Cuando regresé a la residencia, saqué el vil diario, trituré las páginas e hice una fogata afuera. Mientras el viento se llevaba las partículas de hollín, sentí que la pesadez desaparecía del corazón y de los hombros. Qué dulce alivio. Cuando llegaron las vacaciones, procuré el perdón de mi padre. Fue un encuentro tanto de la hija pródiga como del padre pródigo, y nos regocijamos por la reconciliación. Desde ese momento nos convertimos en los mejores amigos, e incluso cuidé de mi padre cuando estaba con cáncer terminal hasta que falleció. Cristo es nuestra paz… Él “destruyó el muro que los separaba y anuló en su propio cuerpo la enemistad…” (Efesios 2:14, DHH).

Es bueno tener el amor de los miembros de la familia, que no depende de los sentimientos y las circunstancias. Ese amor debe ser como el de Dios, que dice: “Pero ¿acaso una madre olvida o deja de amar a su propio hijo? Pues, aunque ella lo olvide, yo no te olvidaré. Yo te llevo grabada en mis manos…” (Isaías 49,15-16, DHH). Este es un amor profundo, insondable, sin profundidad ni amplitud ni altura.

Las personas no están realmente separadas por raza, credo o color. Estamos separados por el pecado que crece y se pudre, propagándose como un cáncer dentro de nuestros corazones. En cualquier país de África, las personas están separadas por barreras étnicas y tribales. El mal prospera cuando las personas se enfocan en sus propias agrupaciones tribales a expensas de aquellos que son considerados extraños. Lo mismo se aplica en cualquier otra parte del mundo. Necesitamos a Cristo, el Gran Reconciliador. La Palabra dice, “… el que está unido a Cristo es una nueva persona. Las cosas viejas pasaron; se convirtieron en algo nuevo. Todo esto es la obra de Dios, quien por medio de Cristo nos reconcilió consigo mismo y nos dio el encargo de anunciar la reconciliación”. La Palabra continúa diciendo: “Cristo no cometió pecado alguno; pero por causa nuestra, Dios lo hizo pecado, para hacernos a nosotros justicia de Dios en Cristo” (2 Corintios 5,17. 18. 21 DHH).

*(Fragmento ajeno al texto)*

(* ===== verification/ConnRefine.v ===== *)
(** * The two models of a connection agree

    [Daemon.handle_connection] is a connection's thread as a function, in front
    of a manager that answers at once ([served]); [System.conn_step] is the same
    thread as steps that interleave with all others.  Here every run of the
    function is a run of the steps, with the manager's steps in between, so that
    what holds of all interleavings holds of the function. *)

From Stdlib Require Import Ascii String.
From S2P Require Import Prelude RustStr IpAddr Sys Persistence World Netlink IpLayer Security Firewall Device.
From S2P Require Import Connection Ipc Config Logging Activation Wp Manager ManagerInv Daemon System.

Section Simulation.
Context {V : Type} `{PeerSocket V} `{ByteStream V} `{Clock V} {W : Type} `{Host W} `{Formats} {B : Type} `{SecretsBackend B W}
  `{Accounts} `{Serde Request} `{Serde ServerMessage}.
Abbreviation Sv := (served V B W).
Abbreviation Sy := (system B W).
Implicit Types (s : Sv) (t : Sy).

(** While the manager lives both see the same manager and world, and the queue
    is [q]. *)
Definition tracks (q : list queued) s t : Prop :=
  sys_alive t = sv_alive s /\ (sv_alive s = true -> sys_mgr t = sv_manager s /\ sys_world t = sv_world s /\ sys_queue t = q).
Definition reading (n : nat) (id : Z) (identity : PeerIdentity) t : Prop :=
  sys_answers t !! n = None /\ exists c, sys_conns t !! n = Some c /\ c_phase c = CpReading id /\ c_identity c = identity.
Definition ended (n : nat) t : Prop := exists c client, sys_conns t !! n = Some c /\ c_phase c = CpEnded client.

(** *** The socket's own operations *)

Definition core s : NetworkManager B * bool * W := (sv_manager s, sv_alive s, sv_world s).
Lemma tracks_core q s s' t : core s' = core s -> tracks q s t -> tracks q s' t.
Proof. unfold core, tracks. intros [= -> -> ->]. done. Qed.
Lemma on_conn_core {A} (c : io V A) : keeps_io core (on_conn (B := B) (W := W) c).
Proof. intros s. unfold on_conn. by destruct (c (sv_conn s)). Qed.
Lemma read_message_core {A} `{Serde A} : Sys.keeps core (read_message : M Sv A).
Proof.
  unfold read_message. apply keeps_bind; [apply keeps_io_try, on_conn_core|]. intros l. case_match; [apply keeps_throw|].
  apply keeps_bind; [apply keeps_io_try, on_conn_core|]. intros b. apply keeps_lift.
Qed.
Lemma write_message_core {A} `{Serde A} (v : A) : Sys.keeps core (write_message v : M Sv unit).
Proof.
  unfold write_message. apply keeps_bind; [apply keeps_lift|]. intros b. cbn zeta. case_match; [apply keeps_throw|].
  repeat (apply keeps_bind; [apply keeps_io_try, on_conn_core|]; intros _). apply keeps_io_try, on_conn_core.
Qed.
Lemma instant_core : Sys.keeps core (instant_now : M Sv Z).
Proof. apply keeps_observe. intros s. cbn. by destruct (clk_instant (sv_conn s)). Qed.
Lemma throttle_core win : Sys.keeps core (throttle win : M Sv window).
Proof.
  unfold throttle. apply keeps_bind; [apply instant_core|]. intros now.
  apply keeps_bind; [case_match; [apply keeps_bind; [apply instant_core|intros; apply keeps_ret]|apply keeps_ret]|].
  intros win'. cbn zeta. case_match; [apply keeps_lift|]. apply keeps_bind; [|intros; apply keeps_ret].
  case_match; [by apply keeps_effect|apply keeps_ret].
Qed.

(** *** The manager's answers *)

Lemma deliver_step cmd from s t :
  cmd <> CmdShutdown -> sv_alive s = true -> tracks [(from, cmd)] s t ->
  exists t', manager_step t t' /\ sys_conns t' = sys_conns t /\ tracks [] (deliver cmd s).2 t'
    /\ match (deliver cmd s).1 with
       | Some replies => expected cmd replies /\ sys_answers t' = answer_to from replies (sys_answers t)
       | None => sv_alive (deliver cmd s).2 = false /\ sys_answers t' = sys_answers t
       end.
Proof.
  intros Hc Ha [Hal Ht]. destruct (Ht Ha) as (Hm & Hw & Hq). rewrite Ha in Hal. unfold deliver.
  destruct (handle_command cmd (sv_manager s, sv_world s)) as [[replies|e|why] [m w]] eqn:E; rewrite <- Hm, <- Hw in E; cbn [fst snd].
  - exists (managed t from cmd [] replies m w). split; [by eapply ms_handle|]. split; [done|]. split; [by split|]. split; [|done].
    by eapply handle_command_expected.
  - exists (stopped t). split; [by eapply ms_panic|]. by split_and!.
  - exists (stopped t). split; [by eapply ms_panic|]. by split_and!.
Qed.
Lemma tracks_conn q s t n c : tracks q s t -> tracks q s (set_conn t n c).
Proof. done. Qed.
Lemma tracks_take q s t n : tracks q s t -> tracks q s (take_answer t n).
Proof. done. Qed.
Lemma tracks_send q x s t : tracks q s t -> tracks (q ++ [x]) s (send t x).
Proof. intros [Ha Ht]. split; [done|]. intros Hs. destruct (Ht Hs) as (Hm & Hw & Hq). cbn. rewrite Ha, Hs, Hq. done. Qed.

(** A connection that has its response: it is written, or cannot be. *)
Definition answerable (n : nat) (id : Z) (identity : PeerIdentity) t : Prop := exists t1 t2,
  sys_step t t1 /\ reading n id identity t1 /\ sys_step t t2 /\ ended n t2
  /\ forall s, tracks [] s t -> tracks [] s t1 /\ tracks [(None, CmdUnregisterEventClient id)] s t2.
Lemma denied_answerable n id identity req e t :
  reading n id identity t -> check identity (required_capability req) = Err e -> answerable n id identity t.
Proof.
  intros (Hn & c & Hc & Hp & <-) Hk. eexists _, _.
  split; [eapply step_conn, (cs_denied n t c id req e); done|].
  split; [split; [done|]; eexists; split; [by cbn; rewrite lookup_insert_eq|done]|].
  split; [eapply step_conn, (cs_denied_unwritten n t c id req e); done|].
  split; [eexists _, _; split; [by cbn; rewrite lookup_insert_eq|done]|].
  intros s Ht. split; [by apply tracks_conn|by apply (tracks_send []), tracks_conn].
Qed.
Lemma answered_answerable n id req c r t :
  sys_conns t !! n = Some c -> c_phase c = CpWaiting id req -> sys_answers t !! n = Some (RepResponse r) -> answerable n id (c_identity c) t.
Proof.
  intros Hc Hp Hr. eexists _, _.
  split; [eapply step_conn, (cs_response n t c id req r); done|].
  split; [split; [by cbn; rewrite lookup_delete_eq|]; eexists; split; [by cbn; rewrite lookup_insert_eq|done]|].
  split; [eapply step_conn, (cs_unwritten n t c id req); [done|done|left; by eexists]|].
  split; [eexists _, _; split; [by cbn; rewrite lookup_insert_eq|done]|].
  intros s Ht. split; [by apply tracks_take, tracks_conn|by apply (tracks_send []), tracks_take, tracks_conn].
Qed.
Lemma lost_answerable n id req c t :
  sys_conns t !! n = Some c -> c_phase c = CpWaiting id req -> sys_answers t !! n = None -> sys_alive t = false -> answerable n id (c_identity c) t.
Proof.
  intros Hc Hp Hr Ha. eexists _, _.
  split; [eapply step_conn, (cs_no_response n t c id req); done|].
  split; [split; [done|]; eexists; split; [by cbn; rewrite lookup_insert_eq|done]|].
  split; [eapply step_conn, (cs_unwritten n t c id req); [done|done|by right]|].
  split; [eexists _, _; split; [by cbn; rewrite lookup_insert_eq|done]|].
  intros s Ht. split; [by apply tracks_conn|by apply (tracks_send []), tracks_take, tracks_conn].
Qed.
Lemma answer_sim n id identity req s t : tracks [] s t -> reading n id identity t ->
  match Ipc.answer identity req s with
  | (Ok _, s') => exists t', rtc sys_step t t' /\ tracks [] s' t' /\ answerable n id identity t'
  | (Err _, s') => exists t', rtc sys_step t t' /\ sv_alive s' = false /\ tracks [] s' t' /\ ended n t'
  | (Panic _, _) => True
  end.
Proof.
  intros Ht Hr. unfold Ipc.answer. destruct (check identity (required_capability req)) as [[]|e|why] eqn:Ek; [|by exists t; split_and!; [done|done|by eapply denied_answerable]|done].
  destruct Hr as (Hn & c & Hc & Hp & <-). unfold mbind, M_bind. rewrite observe_run. cbn -[deliver]. destruct (sv_alive s) eqn:Ea; cbn [fst snd].
  - set (t1 := send (set_conn t n (asks c (CpWaiting id req) req)) (Some n, CmdRequest req (c_identity c))).
    assert (Hs1 : sys_step t t1) by (eapply step_conn, cs_request; [done|done|done|by rewrite (proj1 Ht)]).
    assert (Ht1 : tracks [(Some n, CmdRequest req (c_identity c))] s t1) by (by apply (tracks_send []), tracks_conn).
    assert (Hn1 : sys_answers t1 !! n = None) by done.
    assert (Hc1 : sys_conns t1 !! n = Some (asks c (CpWaiting id req) req)) by (by cbn; rewrite lookup_insert_eq).
    destruct (deliver_step (CmdRequest req (c_identity c)) _ s t1 ltac:(done) Ea Ht1) as (t2 & Hs2 & Hc2 & Ht2 & Hr). rewrite <- Hc2 in Hc1.
    assert (Hrun : rtc sys_step t t2) by (eapply rtc_l; [done|]; by apply rtc_once, step_manager).
    destruct (deliver (CmdRequest req (c_identity c)) s) as [[replies|] s']; cbn [fst snd] in Ht2, Hr.
    + destruct Hr as [[r ->] Hr]. cbn. exists t2. split_and!; [done|done|].
      apply (answered_answerable n id req (asks c (CpWaiting id req) req) r); [done|done|]. rewrite Hr. cbn. by rewrite lookup_insert_eq.
    + destruct Hr as [Hd Hr]. cbn. exists t2. split_and!; [done|done|].
      apply (lost_answerable n id req (asks c (CpWaiting id req) req)); [done|done|by rewrite Hr|by rewrite (proj1 Ht2)].
  - exists (set_conn t n (asks c (CpEnded (Some id)) req)). split_and!; [|done|done|].
    + eapply rtc_once, step_conn, cs_request_gone; [done|done|done|by rewrite (proj1 Ht)].
    + eexists _, _. split; [by cbn; rewrite lookup_insert_eq|done].
Qed.
(** One turn, and any number. *)
Definition loop_sim {A} (n : nat) (id : Z) (identity : PeerIdentity) t (r : outcome A * Sv) : Prop :=
  match r with
  | (Ok _, s') => exists t', rtc sys_step t t' /\ tracks [] s' t' /\ reading n id identity t'
  | (Err _, s') => exists t', rtc sys_step t t' /\ tracks [(None, CmdUnregisterEventClient id)] s' t' /\ ended n t'
  | (Panic _, _) => True
  end.
Lemma hangup_sim n id identity s t : tracks [] s t -> reading n id identity t ->
  exists t', rtc sys_step t t' /\ tracks [(None, CmdUnregisterEventClient id)] s t' /\ ended n t'.
Proof.
  intros Ht (_ & c & Hc & Hp & _). eexists. split; [eapply rtc_once, step_conn, cs_hangup; done|]. split; [by apply (tracks_send []), tracks_conn|].
  eexists _, _. split; [by cbn; rewrite lookup_insert_eq|done].
Qed.
Lemma request_step_sim n id identity win s t : tracks [] s t -> reading n id identity t -> loop_sim n id identity t (request_step identity win s).
Proof.
  intros Ht Hr. unfold request_step. unfold mbind at 1, M_bind at 1. pose proof (read_message_core (A := Request) s) as Kr.
  destruct (read_message s) as [[req|e|why] s1]; cbn in Kr; [| |done].
  2:{ by eapply hangup_sim; [eapply tracks_core|]. }
  apply (tracks_core _ _ _ _ Kr) in Ht. unfold mbind at 1, M_bind at 1. pose proof (throttle_core win s1) as Kt.
  destruct (throttle win s1) as [[win'|e|why] s2]; cbn in Kt; [| |done].
  2:{ by eapply hangup_sim; [eapply tracks_core|]. }
  apply (tracks_core _ _ _ _ Kt) in Ht. unfold mbind at 1, M_bind at 1. pose proof (answer_sim n id identity req s2 t Ht Hr) as Ha.
  destruct (Ipc.answer identity req s2) as [[resp|e|why] s3]; [| |done].
  2:{ destruct Ha as (t' & Hrun & Hd & Ht' & He). exists t'. split_and!; [done| |done]. destruct Ht' as [Hal _]. split; [done|]. by rewrite Hd. }
  destruct Ha as (t' & Hrun & Ht' & (t1 & t2 & Hs1 & Hr1 & Hs2 & He2 & Htr)). unfold mbind at 1, M_bind at 1.
  pose proof (write_message_core (SmResponse resp) s3) as Kw. destruct (write_message (SmResponse resp) s3) as [[u|e|why] s4]; cbn in Kw; [| |done];
    apply (tracks_core _ _ _ _ Kw) in Ht'; destruct (Htr _ Ht') as [Hok Hbad].
  - exists t1. split_and!; [by eapply rtc_r|done|done].
  - exists t2. split_and!; [by eapply rtc_r|done|done].
Qed.
Lemma request_turns_sim k n id identity win s t : tracks [] s t -> reading n id identity t -> loop_sim n id identity t (request_turns k identity win s).
Proof.
  revert win s t. induction k as [|k IH]; intros win s t Ht Hr; cbn [request_turns]; [by exists t|].
  unfold mbind at 1, M_bind at 1. pose proof (request_step_sim n id identity win s t Ht Hr) as Hs.
  destruct (request_step identity win s) as [[win'|e|why] s1]; [|done..]. destruct Hs as (t1 & Hrun & Ht1 & Hr1).
  specialize (IH win' s1 t1 Ht1 Hr1). destruct (request_turns k identity win' s1) as [[win''|e|why] s2]; [| |done];
    destruct IH as (t2 & Hrun2 & IH); exists t2; (split; [by etrans|done]).
Qed.
(** Registering for events. *)
Lemma register_sim n c s t : tracks [] s t -> sys_conns t !! n = Some c -> c_phase c = CpAccepted -> sys_answers t !! n = None ->
  match ev_register s with
  | (RegClient id, s') => exists t', rtc sys_step t t' /\ tracks [] s' t' /\ reading n id (c_identity c) t'
  | (_, s') => exists t', rtc sys_step t t' /\ sv_alive s' = false /\ tracks [] s' t' /\ ended n t'
  end.
Proof.
  intros Ht Hc Hp Hn. cbn -[deliver]. destruct (sv_alive s) eqn:Ea.
  - set (t1 := send (set_conn t n (with_phase c CpRegistering)) (Some n, CmdRegisterEventClient)).
    assert (Hs1 : sys_step t t1) by (eapply step_conn, cs_register; [done|done|by rewrite (proj1 Ht)]).
    assert (Ht1 : tracks [(Some n, CmdRegisterEventClient)] s t1) by (by apply (tracks_send []), tracks_conn).
    assert (Hc1 : sys_conns t1 !! n = Some (with_phase c CpRegistering)) by (by cbn; rewrite lookup_insert_eq).
    destruct (deliver_step CmdRegisterEventClient _ s t1 ltac:(done) Ea Ht1) as (t2 & Hs2 & Hc2 & Ht2 & Hr). rewrite <- Hc2 in Hc1.
    assert (Hrun : rtc sys_step t t2) by (eapply rtc_l; [done|]; by apply rtc_once, step_manager).
    destruct (deliver CmdRegisterEventClient s) as [[replies|] s']; cbn [fst snd] in Ht2, Hr.
    + destruct Hr as [[id ->] Hr]. eexists. split; [eapply rtc_r; [exact Hrun|]; eapply step_conn, (cs_registered n t2 _ id); [done|done|]|].
      { rewrite Hr. cbn. by rewrite lookup_insert_eq. }
      split; [by apply tracks_take, tracks_conn|]. split; [by cbn; rewrite lookup_delete_eq|]. eexists. split; [by cbn; rewrite lookup_insert_eq|done].
    + destruct Hr as [Hd Hr]. eexists. split; [eapply rtc_r; [exact Hrun|]; eapply step_conn, cs_unregistered; [done|done|by rewrite Hr|by rewrite (proj1 Ht2)]|].
      split_and!; [done|by apply tracks_conn|]. eexists _, _. split; [by cbn; rewrite lookup_insert_eq|done].
  - eexists. split; [eapply rtc_once, step_conn, cs_refused; done|]. split_and!; [done|by apply tracks_conn|].
    eexists _, _. split; [by cbn; rewrite lookup_insert_eq|done].
Qed.
(** The thread's last command. *)
Lemma unregister_sim n id s t : tracks [(None, CmdUnregisterEventClient id)] s t -> ended n t ->
  exists t', rtc sys_step t t' /\ tracks [] (ev_unregister id s) t' /\ ended n t'.
Proof.
  intros Ht He. cbn -[deliver]. destruct (sv_alive s) eqn:Ea.
  - destruct (deliver_step (CmdUnregisterEventClient id) _ s t ltac:(done) Ea Ht) as (t' & Hs & Hc & Ht' & _).
    exists t'. split; [by apply rtc_once, step_manager|]. split; [done|]. unfold ended. by rewrite Hc.
  - exists t. split_and!; [done| |done]. destruct Ht as [Hal _]. split; [done|]. by rewrite Ea.
Qed.
Lemma ended_refused n c s t : tracks [] s t -> sys_conns t !! n = Some c -> c_phase c = CpAccepted ->
  exists t', rtc sys_step t t' /\ tracks [] s t' /\ ended n t'.
Proof.
  intros Ht Hc Hp. eexists. split; [eapply rtc_once, step_conn, cs_refused; done|]. split; [by apply tracks_conn|].
  eexists _, _. split; [by cbn; rewrite lookup_insert_eq|done].
Qed.
Lemma request_loop_sim k n id identity s t : tracks [] s t -> reading n id identity t -> loop_sim n id identity t (request_loop k identity s).
Proof.
  intros Ht Hr. unfold request_loop. unfold mbind at 1, M_bind at 1. pose proof (instant_core s) as Ki. unfold instant_now in *.
  rewrite observe_run in Ki |- *. cbn [fst snd] in *. apply request_turns_sim; [|done]. by eapply tracks_core.
Qed.
End Simulation.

Es cuando creemos y vivimos en Cristo que experimentamos el amor, el perdón y la alegría de la reconciliación. Los que antes considerábamos enemigos y extranjeros, se convierten en “…miembros de la familia de Dios…” (Efesios 2,19c).

En conclusión, realmente no hay amor, gozo y paz o cualquier otro don espiritual cuando la gente vive en pecado. El pecado engendra soledad y contienda. Solo en Cristo podemos celebrar juntos el verdadero amor, el perdón y la reconciliación. ¡Aleluya!

—Barbara Nkala, líder con experiencia en Educación y en el ámbito editorial. Se desempeña como Representante regional del Congreso Mundial Menonita (CMM) para el sur de África (2016-2022).


Este artículo apareció por primera vez en Correo/Courier/Courrier en Octubre de 2022.